El juez de la Audiencia Nacional José Luis Calama ha ofrecido a la Abogacía del Estado personarse en la causa contra el expresidente José Luis Rodríguez Zapatero por presunto contrabando de joyas valoradas en más de 1,3 millones de euros. La decisión, fechada el 26 de junio de 2026, obliga a Hacienda a tomar postura en un caso que ya acumula preguntas incómodas.

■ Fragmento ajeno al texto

(** What a dispatch keeps of the tables, message by message. *)
Lemma queue_alerts users pol hm ds r k l now d :
  alerts (queue_message users pol hm ds r k l now d) = alerts d /\ next_alert (queue_message users pol hm ds r k l now d) = next_alert d.
Proof.
  unfold queue_message. destruct (_ || _); [done|].
  apply (foldl_keeps (fun x => alerts x = alerts d /\ next_alert x = next_alert d)); [|done]. intros x c _ Hx.
  apply (foldl_keeps (fun x => alerts x = alerts d /\ next_alert x = next_alert d)); [|done]. by intros.
Qed.
Lemma queue_good users pol hm ds r k l now d : good d -> good (queue_message users pol hm ds r k l now d).
Proof. destruct (queue_alerts users pol hm ds r k l now d). by apply good_eq. Qed.
Lemma queue_rules users pol hm ds r k l now d : rules (queue_message users pol hm ds r k l now d) = rules d.
Proof.
  unfold queue_message. destruct (_ || _); [done|]. apply (foldl_keeps (fun x => rules x = rules d)); [|done]. intros x c _ Hx.
  apply (foldl_keeps (fun x => rules x = rules d)); [|done]. by intros.
Qed.
Lemma rule_of_in d k r : rule_of d k = Some r -> r ∈ rules d.
Proof. unfold rule_of. destruct k as [k|]; [|done]. simpl. intros [H _]%find_some. by apply list_elem_of_In. Qed.
(** A property that every part of a dispatch keeps holds after it. *)
Lemma dispatch_keeps (P : Db -> Prop) users pol hm ds now d :
  (forall d f p, (f = put_notified now \/ f = put_reminded now \/ f = put_noticed) -> P d -> P (on_alerts f p d)) ->
  (forall d r, r ∈ rules d -> P d -> P (put_rule (r {{ last_sent_at := Some now }}) d)) ->
  (forall d r k l, k <> test -> r ∈ rules d -> P d -> P (queue_message users pol hm ds r k l now d)) ->
  P d -> P (dispatch users pol hm ds now d).
Proof.
  intros Ha Hr Hq Hd. unfold dispatch. set (d1 := foldl (notify_group _ _ _ _ now) d _).
  assert (H1 : P d1).
  { apply foldl_keeps; [|done]. intros x k _ Hx. unfold notify_group. destruct (rule_of x k) as [r|] eqn:E; [|apply Ha; by auto].
    apply rule_of_in in E. destruct (silent _); [apply Ha; by auto|]. destruct (grouping r now); [done|]. apply Ha; [by auto|].
    case_bool_decide; [done|]. apply Hr; [by rewrite queue_rules|]. by apply Hq. }
  set (d2 := foldl (remind _ _ _ _ now _) d1 (rules d1)). assert (H2 : P d2 /\ rules d2 = rules d1).
  { apply (foldl_keeps (fun x => P x /\ rules x = rules d1)); [|done]. intros x r Hin [Hx E]. unfold remind.
    destruct (_ || _); [done|]. case_bool_decide; [done|]. split; [|etrans; [|exact E]; apply (queue_rules users pol hm ds)].
    apply Ha; [by auto|]. apply Hq; [done|by rewrite E|done]. }
  apply foldl_keeps; [|apply Ha; [by auto|apply H2]].
  intros x k _ Hx. unfold send_notice. destruct (rule_of x k) as [r|] eqn:E; [|done]. apply rule_of_in in E. by apply Hq.
Qed.
Lemma dispatch_good users pol hm ds now d : good d -> good (dispatch users pol hm ds now d).
Proof.
  apply dispatch_keeps.
  - intros x f p [-> | [-> | ->]]; apply on_alerts_good; intros a; (split; [by destruct a|]); by destruct a.
  - intros. by apply put_rule_good.
  - intros. by apply queue_good.
Qed.

(** *** Runs *)
Section Runs.
Context (EVENTS : list EventType).
(** One operation of the module, by the worker's cycle or a route. *)
Inductive alert_step (d : Db) : Db -> Prop :=
| step_evaluate run assets now clock force only last :
    alert_step d (fst (snd (evaluate EVENTS run assets now clock force only last d)))
| step_dispatch users pol hm ds now : alert_step d (dispatch users pol hm ds now d)
| step_send deliver now : alert_step d (send_pending deliver now d)
| step_cleanup now : alert_step d (cleanup now d)
| step_acknowledge now user id d' : acknowledge_alert now user id d = Ok d' -> alert_step d d'
| step_resolve now user id d' : resolve_alert now user id d = Ok d' -> alert_step d d'
| step_enable now user id on d' : set_rule_enabled now user id on d = Ok d' -> alert_step d d'
| step_update now user r d' : update_rule now user r d = Ok d' -> alert_step d d'
| step_delete now user id d' : delete_rule now user id d = Ok d' -> alert_step d d'
| step_add r : alert_step d (add_rule r d).
Inductive alert_run (d0 : Db) : Db -> Prop :=
| run_none : alert_run d0 d0
| run_more d d' : alert_run d0 d -> alert_step d d' -> alert_run d0 d'.

Lemma delete_good now user id d d' : delete_rule now user id d = Ok d' -> good d -> good d'.
Proof.
  unfold delete_rule. destruct (find_rule d id); [|done]. destruct (negb _); [|done]. intros [= <-] Hd.
  pose proof (close_good now user id d Hd) as Hc. apply map_ok; [exact Hc|].
  intros a (b & -> & Hb)%list_elem_of_fmap. set (c := if of_rule id b && is_open b then resolve now (Some user) b else b).
  split; [unfold unlink_rule; by destruct c|]. intros Ho.
  assert (Hoc : is_open c = true) by (unfold unlink_rule in Ho; by destruct c). split; [done|].
  assert (Hne : alert_rule c <> Some id).
  { unfold c in *. destruct (of_rule id b && is_open b) eqn:E.
    - apply andb_prop in E as [_ E]. unfold resolve in Hoc. rewrite E in Hoc. by destruct b.
    - rewrite Hoc, andb_true_r in E. unfold of_rule in E. by bool_prop. }
  unfold unlink_rule. rewrite bool_decide_eq_false_2 by done. by destruct c.
Qed.
Lemma alert_step_good d d' : alert_step d d' -> good d -> good d'.
Proof.
  intros H Hd. destruct H.
  - by apply evaluate_good.
  - by apply dispatch_good.
  - by apply (good_eq d).
  - by apply filter_alerts_ok.
  - unfold acknowledge_alert in *. destruct (find_alert d id); [|done]. destruct (bool_decide _); [|done]. simplify_eq.
    apply on_alerts_good; [|done]. intros. apply acknowledge_gentle.
  - unfold resolve_alert in *. destruct (find_alert d id); [|done]. destruct (is_open _); [|done]. simplify_eq.
    apply on_alerts_good; [|done]. intros. apply resolve_gentle.
  - unfold set_rule_enabled in *. destruct (find_rule d id); [|done]. simplify_eq. apply put_rule_good.
    destruct (_ && _); [by apply close_good|done].
  - unfold update_rule in *. destruct (find_rule d _); [|done]. destruct (bool_decide _); [|done]. simplify_eq. apply put_rule_good.
    destruct (_ && _); [by apply close_good|done].
  - by eapply delete_good.
  - by apply (good_eq d).
Qed.
Lemma alert_run_good d0 d : alerts d0 = [] -> alert_run d0 d -> good d.
Proof.
  intros H0 Hr. induction Hr as [|d d' _ IH Hs]; [|by eapply alert_step_good].
  unfold good. rewrite H0. split; [by apply NoDup_nil_2| | |]; [intros a Ha|intros a b Ha|intros a Ha]; by apply elem_of_nil in Ha.
Qed.
End Runs.

Lemma same_id l a b : NoDup (map alert_id l) -> a ∈ l -> b ∈ l -> alert_id a = alert_id b -> a = b.
Proof.
  induction l as [|c l IH]; intros Hn Ha Hb E; [by apply elem_of_nil in Ha|]. inversion Hn as [|? ? Hc Hn']; subst.
  apply elem_of_cons in Ha as [->|Ha], Hb as [->|Hb]; [done|exfalso|exfalso|auto].
  - apply Hc. rewrite E. by apply list_elem_of_fmap_2.
  - apply Hc. rewrite <- E. by apply list_elem_of_fmap_2.
Qed.
(** One problem has one open alert.  From an empty table, after any
    sequence of checks, dispatches, sends, clean-ups and calls of the routes,
    two open alerts of one fingerprint are the same row, and an open alert
    still names the rule whose fingerprint it has, deleted rules included. *)
Theorem one_open_alert EVENTS d0 d a b :
  alerts d0 = [] -> alert_run EVENTS d0 d -> a ∈ alerts d -> b ∈ alerts d ->
  is_open a = true -> is_open b = true -> fingerprint a = fingerprint b ->
  a = b /\ exists rule key, alert_rule a = Some rule /\ fingerprint a = prefix rule ++ key.
Proof.
  intros H0 Hr Ha Hb Hoa Hob E. pose proof (alert_run_good EVENTS d0 d H0 Hr) as [H1 _ H3 H4].
  split; [|by apply H4]. apply (same_id (alerts d)); auto.
Qed.

(** ** What a dispatch sends *)
Section Policy.
Context (users : list User) (pol : DeliveryPolicy) (hm : Z -> pystr) (ds : Z -> Z).
Notation queue := (queue_message users pol hm ds).
Notation sent_today now d := (sms_sent_today (ds now) (deliveries d)).

Lemma sms_count_app since l l' : sms_sent_today since (l ++ l') = sms_sent_today since l + sms_sent_today since l'.
Proof. unfold sms_sent_today. rewrite List.filter_app, length_app. lia. Qed.
(** Rows are appended, one after the other. *)
Lemma add_rows r k l now rows d :
  exists new, deliveries (foldl (add_row r k l now) d rows) = deliveries d ++ new /\
    Forall2 (fun w x => exists id, x = row_delivery r k l now id w) rows new.
Proof.
  revert d. induction rows as [|w rows IH]; intros d; simpl; [exists []; rewrite app_nil_r; by split|].
  destruct (IH (add_row r k l now d w)) as (new & E & H). rewrite E. simpl. rewrite <- app_assoc. eexists. split; [reflexivity|].
  constructor; [by eexists|done].
Qed.
(** The rows of the SMS keep within what is left of the limit. *)
Definition live_sms (w : Row) : bool := bool_decide (row_channel w = CHANNEL_SMS) && bool_decide (row_held w = None).
Lemma sms_rows_count phones held limit n :
  n + Z.of_nat (length (List.filter live_sms (sms_rows phones held true limit n))) <= Z.max limit n.
Proof.
  revert n. induction phones as [|p phones IH]; intros n; simpl; [lia|].
  destruct held as [why|]; simpl; [apply IH|]. destruct (limit <=? n) eqn:E; simpl; [apply IH|].
  specialize (IH (n + 1)). bool_prop. lia.
Qed.
Lemma counted_rows since r k l now rows new :
  Forall2 (fun w x => exists id, x = row_delivery r k l now id w) rows new ->
  sms_sent_today since new <= Z.of_nat (length (List.filter live_sms rows)).
Proof.
  unfold sms_sent_today. induction 1 as [|w x rows new [id ->] _ IH]; simpl; [lia|].
  unfold counts_as_sms at 1, live_sms at 1. cbn [row_delivery channel delivery_status created_at kind].
  destruct (bool_decide (row_channel w = CHANNEL_SMS)); simpl; [|lia].
  destruct (row_held w) as [why|]; simpl; [rewrite andb_false_r; simpl; lia|]. destruct (_ && _); simpl length; lia.
Qed.
Lemma queue_channel_count r k l now d c :
  0 < daily_limit pol -> k <> test ->
  sent_today now (queue_channel users pol hm ds r k l now d c) <= Z.max (daily_limit pol) (sent_today now d).
Proof.
  intros Hl Hk. unfold queue_channel. destruct (add_rows r k l now (channel_rows users pol hm ds r k l now d c) d) as (new & -> & H).
  rewrite sms_count_app. apply (counted_rows (ds now)) in H. unfold channel_rows in H.
  destruct (_recipients users r l) as [emails phones]. destruct c as [| | |h]; simpl in H.
  - rewrite (proj2 (filter_is_nil _ _)) in H; [simpl in H; lia|]. by intros y (to & -> & _)%list_elem_of_fmap.
  - replace (negb (daily_limit pol =? 0)) with true in H by (destruct (Z.eqb_spec (daily_limit pol) 0); [lia|done]).
    rewrite bool_decide_eq_false_2 in H by done. simpl in H.
    pose proof (sms_rows_count phones (sms_held pol hm r k (worst l) now) (daily_limit pol) (sent_today now d)). lia.
  - rewrite (proj2 (filter_is_nil _ _)) in H; [simpl in H; lia|]. by intros y (to & -> & _)%list_elem_of_fmap.
  - lia.
Qed.
(** The daily SMS limit holds.  With a limit set, a whole dispatch (new
    alerts, reminders and resolved notices of every rule) leaves at most the
    limit of SMS counted since the server's midnight, or what there already was
    when the limit was lowered below it. *)
Theorem sms_limit_kept now d :
  0 < daily_limit pol ->
  sent_today now (dispatch users pol hm ds now d) <= Z.max (daily_limit pol) (sent_today now d).
Proof.
  intros Hl. apply (dispatch_keeps (fun y => sent_today now y <= Z.max (daily_limit pol) (sent_today now d))); [by intros|by intros| |lia].
  intros x r k l Hk _ Hx. unfold queue_message. destruct (_ || _); [done|].
  apply (foldl_keeps (fun y => sent_today now y <= Z.max (daily_limit pol) (sent_today now d))); [|done].
  intros y c _ Hy. pose proof (queue_channel_count r k l now y c Hl Hk). lia.
Qed.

Un silencio que llama la atención
La Agencia Tributaria, famosa por su celo con autónomos y pequeños contribuyentes, no se había movido hasta que el magistrado la invitó a hacerlo. La ironía no se le escapa a nadie: mientras Hacienda se personaba de oficio en bodas de famosos para investigar posibles fraudes, en este caso ha mirado para otro lado hasta que un juez le ha puesto el expediente delante. La pregunta es obvia: ¿se trata de un trato de favor o de una estrategia procesal?
La estrategia de la defensa, según la IA
Un análisis basado en inteligencia artificial, compartido en el debate, sugiere que Hacienda habría hecho bien en mantenerse al margen. Si se hubiera personado antes de la declaración del expresidente, la defensa habría tenido un argumento sólido para denunciar una «causa general» o persecución política al amparo de un artículo prospectivo. Es decir, el silencio de Hacienda podría ser, paradójicamente, una maniobra legal para evitar que la causa se viciara de origen.
Pero el argumento no convence a todos. La Administración General del Estado, cuyos altos cargos son nombrados a dedo desde Moncloa, no es precisamente un ejemplo de independencia. Para muchos, la pasividad de Hacienda encaja mejor con un trato exquisito al poder que con una fina estrategia jurídica.
Los números cantan, pero Hacienda calla
Con 1,3 millones de euros en joyas sin declarar, el caso tiene recorrido penal. La valoración, realizada por orden judicial, sitúa las piezas muy por encima de los umbrales que Hacienda suele considerar indicio de delito. Sin embargo, ningún inspector ha movido ficha hasta que el juez Calama les ha tendido la mano. Como dice un chascarrillo recurrente: «Hoy no, mañana.»